Monday, December 30, 2013

what i learned at home in florida

"i'm a grown woman. i can do whatever I want." - nelson mandela


don't trust anyone.


 nobody trusts you.


the oceans are being over-fished.



"nostalgia, pt 1"



I don’t remember where I was when the news broke that John F. Kennedy was shot.  I don’t feel too much shame about this, mostly because my parents were both eleven-years-old when it happened—years before they would meet and decades before my father would say that he would rather buy a sailboat than have a child.  He and my mother would have five (children, not sailboats).

I don’t remember where I was when Harvey Milk was shot.  This feels more to do with the fact that my Floridian public school education made no mention of Mr. Milk than it does with the fact that he was assassinated twelve years before I was born and thirty years before the movie was released (and I would hear his name for the first time).

I have a faint recollection of September 11th, but when that tragedy occurred, it was my turn to be eleven.  I was more struck by the reality that I still had to go to soccer practice that day than I was struck by the “reality” that two airplanes had struck two buildings in a city that I wouldn’t visit for another seven years—when I would move there to try to make a living making art.

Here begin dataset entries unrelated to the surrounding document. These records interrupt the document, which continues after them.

Lemma utf8_encode_newline (cp : Z) :
  is_scalar cp → has_newline (utf8_encode cp) ↔ cp = 10.
Proof.
  intros [Hrange _]. split.
  - unfold utf8_encode.
    destruct (Z.leb_spec cp 0x7F);
      [|destruct (Z.leb_spec cp 0x7FF); [|destruct (Z.leb_spec cp 0xFFFF)]];
      rewrite ?continuation_byte, ?Z.shiftr_div_pow2 by lia;
      rewrite !has_newline_cons;
      intros Hnl;
      repeat (destruct Hnl as [Hnl|Hnl];
              [apply byte_of_newline in Hnl; [divmod|divmod]|]);
      by apply not_elem_of_nil in Hnl.
  - intros ->. unfold has_newline. simpl. left.
Qed.

(** *** One stream *)

Lemma readStream_read_spec (pre value buffer : string) (decoder : TextDecoder)
    (complete : list string) (partial : string) :
  split_newline (buffer +:+ (decode value decoder).1) = complete ++ [partial] →
  readStream_read pre value buffer decoder
  = (tagged pre <$> complete, partial, (decode value decoder).2).
Proof.
  intros Hsplit. unfold readStream_read.
  destruct (decode value decoder) as [text decoder']. simpl in *.
  unfold pop. rewrite Hsplit, last_snoc, removelast_last.
  by destruct partial.
Qed.

Lemma split_newline_last (text : string) (complete : list string) (partial : string) :
  split_newline text = complete ++ [partial] → ¬ has_newline partial.
Proof.
  intros Hsplit. pose proof (split_newline_segments text) as Hall.
  rewrite Hsplit in Hall. apply Forall_app in Hall as [_ Hall]. by inversion Hall.
Qed.

Lemma readStream_loop_spec (pre : string) (chunks : list string) (buffer : string)
    (decoder : TextDecoder) :
  ¬ has_newline buffer →
  ∃ complete partial,
    split_newline (buffer +:+ (decode (stream_text chunks) decoder).1)
    = complete ++ [partial]
    ∧ readStream_loop pre buffer chunks decoder
      = (tagged pre <$> complete, partial, (decode (stream_text chunks) decoder).2).
Proof.
  revert buffer decoder. induction chunks as [|value rest IH]; intros buffer decoder Hbuf.
  - exists [], buffer. simpl. rewrite string_app_nil_r.
    by rewrite split_newline_single.
  - destruct (split_newline_snoc (buffer +:+ (decode value decoder).1))
      as (c1 & p1 & H1).
    pose proof (split_newline_last _ _ _ H1) as Hp1.
    destruct (IH p1 (decode value decoder).2 Hp1) as (c2 & p2 & H2 & Hloop).
    change (stream_text (value :: rest)) with (value +:+ stream_text rest).
    destruct (decode_text_app value (stream_text rest) decoder) as [-> ->].
    exists (c1 ++ c2), p2. split.
    + rewrite <- string_app_assoc, (split_newline_app _ _ _ _ H1), H2.
      by rewrite app_assoc.
    + simpl. rewrite (readStream_read_spec _ _ _ _ _ _ H1), Hloop.
      by rewrite fmap_app.
Qed.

I do remember where I as when I heard that Michael Jackson died.

I grew up in a family of seven: two parents (one male, one female) who have been married as long as anyone can remember, four sisters, and 1.5 dogs.  It was a stable childhood.  My mother stayed home to raise the kids and my father made a career as a professional altruist—traveling the world to places like Thailand, Cambodia, Ethiopia, Romania, and Palestine to advocate for children’s rights.  (His survival job is working as a pediatrician at one of the country's top research hospitals). 

So when I returned home from college for winter break freshman year, it was neither a shock nor a logistical dilemma when I said that I wanted to spend the summer “working abroad”. The Goldhagens are very progressive (my older sister is dating a republican car salesman to rebel), so there was no shortage of ex-pat old friends or familiar NGO’s to host me.  Moreover, “working abroad” in my family means roughly the same thing as “majoring in psychology” does to many undergraduates or “raising the debt ceiling” does to congress.  It is a place-holder phrase that means almost nothing, but gets your parents off your back.

A few months and a few thousand dollars later, I walked off an airplane in Entebbe International Airport, Uganda. 

Uganda has meant different things to different people.  For the British in 1894, it meant a new and another pin on the map of places to be considered the “British Empire”.  For many queer individuals today, it means a home that denies recognition, safety, and other basic human rights.  For me (an upper-middle-class, able-bodied, height/weight proportionate, educated, gender conforming, Caucasian male) it meant the setting of my cliché and quintessential, once-in-a-college-career African adventure.  This coming-of-age tale came complete with a remote village (sans electricity or running water), more Facebook photos than could fit in a single album, and an eventual lifestyle shift to vegeteranism. 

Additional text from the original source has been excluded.